TASK MATERIAL:
::::::::

(** * Oracle dialect of the Cube SQL compiler: a shallow embedding

    Source: packages/cubejs-schema-compiler/src/adapter/OracleQuery.ts
    (classes [OracleFilter] and [OracleQuery]).

    The dialect is a pure text transform over JavaScript values, so the
    embedding keeps JavaScript's data as the code sees it: [undefined] and
    [null] are different values, numbers carry [NaN] and the infinities,
    conditions go through ToBoolean, template literals through ToString and
    [parseInt] reads the longest numeric prefix of a string.  JavaScript
    objects used as dictionaries are finite maps keyed by strings. *)

From Stdlib Require Import Ascii.
From stdpp Require Import base numbers strings list gmap pretty.

(** ** JavaScript values *)

Module JS.

(** Numbers.  The model covers the doubles the dialect's arithmetic is
    exact on: [Int z] stands for the integer-valued double [z] and is meant
    for the safe integers, [-(2^53 - 1) <= z <= 2^53 - 1]; [NaN] and the two
    infinities are kept because the code tests for them.  Fractional doubles
    and integers beyond the safe range are not represented: on them [+] and
    [*] round, Number::toString switches to the shortest round-trip digits
    and to the exponent form, and [parseInt] rounds what it reads.  A
    statement below whose content is the value computed, printed or read
    back therefore assumes [isSafeInteger] of the numbers involved and of
    the intermediate results; a statement that only compares a number with
    a small constant, or evaluates the code on closed inputs, does not need
    the assumption. *)
Inductive number :=
| Int (z : Z)
| NaN
| Infinity (negative : bool).

(** The values the dialect receives: [string | number | null | undefined]. *)
Inductive value :=
| Undefined
| Null
| Number (n : number)
| Str (s : string).

Global Instance number_eq_dec : EqDecision number.
Proof. solve_decision. Defined.
Global Instance value_eq_dec : EqDecision value.
Proof. solve_decision. Defined.

(** [Number.MAX_SAFE_INTEGER] and [Number.isSafeInteger]. *)
Definition MAX_SAFE_INTEGER : Z := 2 ^ 53 - 1.

Definition isSafeInteger (n : number) : bool :=
  match n with
  | Int z => ((- MAX_SAFE_INTEGER <=? z) && (z <=? MAX_SAFE_INTEGER))%Z
  | _ => false
  end.

(** [Number.isFinite]. *)
Definition isFinite (n : number) : bool :=
  match n with Int _ => true | _ => false end.

(** ToBoolean on numbers and on values. *)
Definition truthyNumber (n : number) : bool :=
  match n with
  | Int z => negb (z =? 0)%Z
  | NaN => false
  | Infinity _ => true
  end.

Definition truthy (v : value) : bool :=
  match v with
  | Undefined | Null => false
  | Number n => truthyNumber n
  | Str s => negb (String.eqb s "")
  end.

(** Number::toString (radix 10) and ToString.  The decimal digits of a
    safe integer; the exponent form, which starts at [1e21], is outside the
    model. *)
Definition numberToString (n : number) : string :=
  match n with
  | Int z => pretty z
  | NaN => "NaN"
  | Infinity false => "Infinity"
  | Infinity true => "-Infinity"
  end.

Definition toString (v : value) : string :=
  match v with
  | Undefined => "undefined"
  | Null => "null"
  | Number n => numberToString n
  | Str s => s
  end.

(** Arithmetic [+] and [*] on numbers: the double operations wherever the
    operands and the result are safe integers, NaN or infinite; rounding,
    which sets in beyond the safe range, is outside the model. *)
Definition add (a b : number) : number :=
  match a, b with
  | NaN, _ | _, NaN => NaN
  | Int x, Int y => Int (x + y)
  | Infinity s, Int _ | Int _, Infinity s => Infinity s
  | Infinity s, Infinity t => if bool_decide (s = t) then Infinity s else NaN
  end.

Definition mul (a b : number) : number :=
  match a, b with
  | NaN, _ | _, NaN => NaN
  | Int x, Int y => Int (x * y)
  | Infinity s, Int y | Int y, Infinity s =>
      if (y =? 0)%Z then NaN else Infinity (xorb s (y <? 0)%Z)
  | Infinity s, Infinity t => Infinity (xorb s t)
  end.

(** Strict equality [===] and the relational [>=] on numbers. *)
Definition strictEq (a b : number) : bool :=
  match a, b with
  | Int x, Int y => (x =? y)%Z
  | Infinity s, Infinity t => bool_decide (s = t)
  | _, _ => false
  end.

Definition geb (a b : number) : bool :=
  match a, b with
  | NaN, _ | _, NaN => false
  | Int x, Int y => (y <=? x)%Z
  | Infinity s, Int _ => negb s
  | Int _, Infinity t => t
  | Infinity s, Infinity t => orb (negb s) t
  end.

(** The relational [<=] and [>] on numbers, and [Number.isNaN]. *)
Definition leb (a b : number) : bool := geb b a.

Definition gtb (a b : number) : bool :=
  match a, b with
  | NaN, _ | _, NaN => false
  | Int x, Int y => (y <? x)%Z
  | Infinity s, Int _ => negb s
  | Int _, Infinity t => t
  | Infinity s, Infinity t => negb s && t
  end.

Definition isNaN (n : number) : bool :=
  match n with NaN => true | _ => false end.

(** [a === b] on values. *)
Definition strictEqValue (a b : value) : bool :=
  match a, b with
  | Undefined, Undefined | Null, Null => true
  | Number m, Number n => strictEq m n
  | Str s, Str t => String.eqb s t
  | _, _ => false
  end.

(** [v == null], which holds for [null] and [undefined] alone. *)
Definition isNullish (v : value) : bool :=
  match v with Undefined | Null => true | _ => false end.

(** [a || b] on numbers, and on a possibly missing array element. *)
Definition orElse (a : option number) (b : number) : number :=
  match a with
  | Some n => if truthyNumber n then n else b
  | None => b
  end.

(** A property read on a dictionary of numbers gives a number or
    [undefined]: ToBoolean and ToNumber of that result. *)
Definition truthyProperty (p : option number) : bool :=
  match p with
  | Some n => truthyNumber n
  | None => false
  end.

Definition propertyToNumber (p : option number) : number :=
  match p with
  | Some n => n
  | None => NaN
  end.

Definition propertyToString (p : option number) : string :=
  match p with
  | Some n => numberToString n
  | None => "undefined"
  end.

(** *** parseInt(string, 10) *)

(** Characters are code units below 256.  White space skipped by
    [parseInt]: the code units 9 to 13 (TAB, LF, VT, FF, CR), 32 (SP) and
    160 (NBSP). *)
Definition codeUnit (c : ascii) : Z := Z.of_N (N_of_ascii c).

Definition isWhiteSpace (c : ascii) : bool :=
  let u := codeUnit c in
  ((9 <=? u) && (u <=? 13) || (u =? 32) || (u =? 160))%Z.

(** A decimal digit is a code unit from 48 to 57; its value is the distance
    to 48. *)
Definition digitValue (c : ascii) : option Z :=
  let u := codeUnit c in
  if ((48 <=? u) && (u <=? 57))%Z then Some (u - 48)%Z else None.

Fixpoint trimStart (s : string) : string :=
  match s with
  | String c s' => if isWhiteSpace c then trimStart s' else s
  | EmptyString => s
  end.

::::::::

Where in the entries does the word "Global" occur? Copy out each line that has it.

Global Instance number_eq_dec : EqDecision number.
Global Instance value_eq_dec : EqDecision value.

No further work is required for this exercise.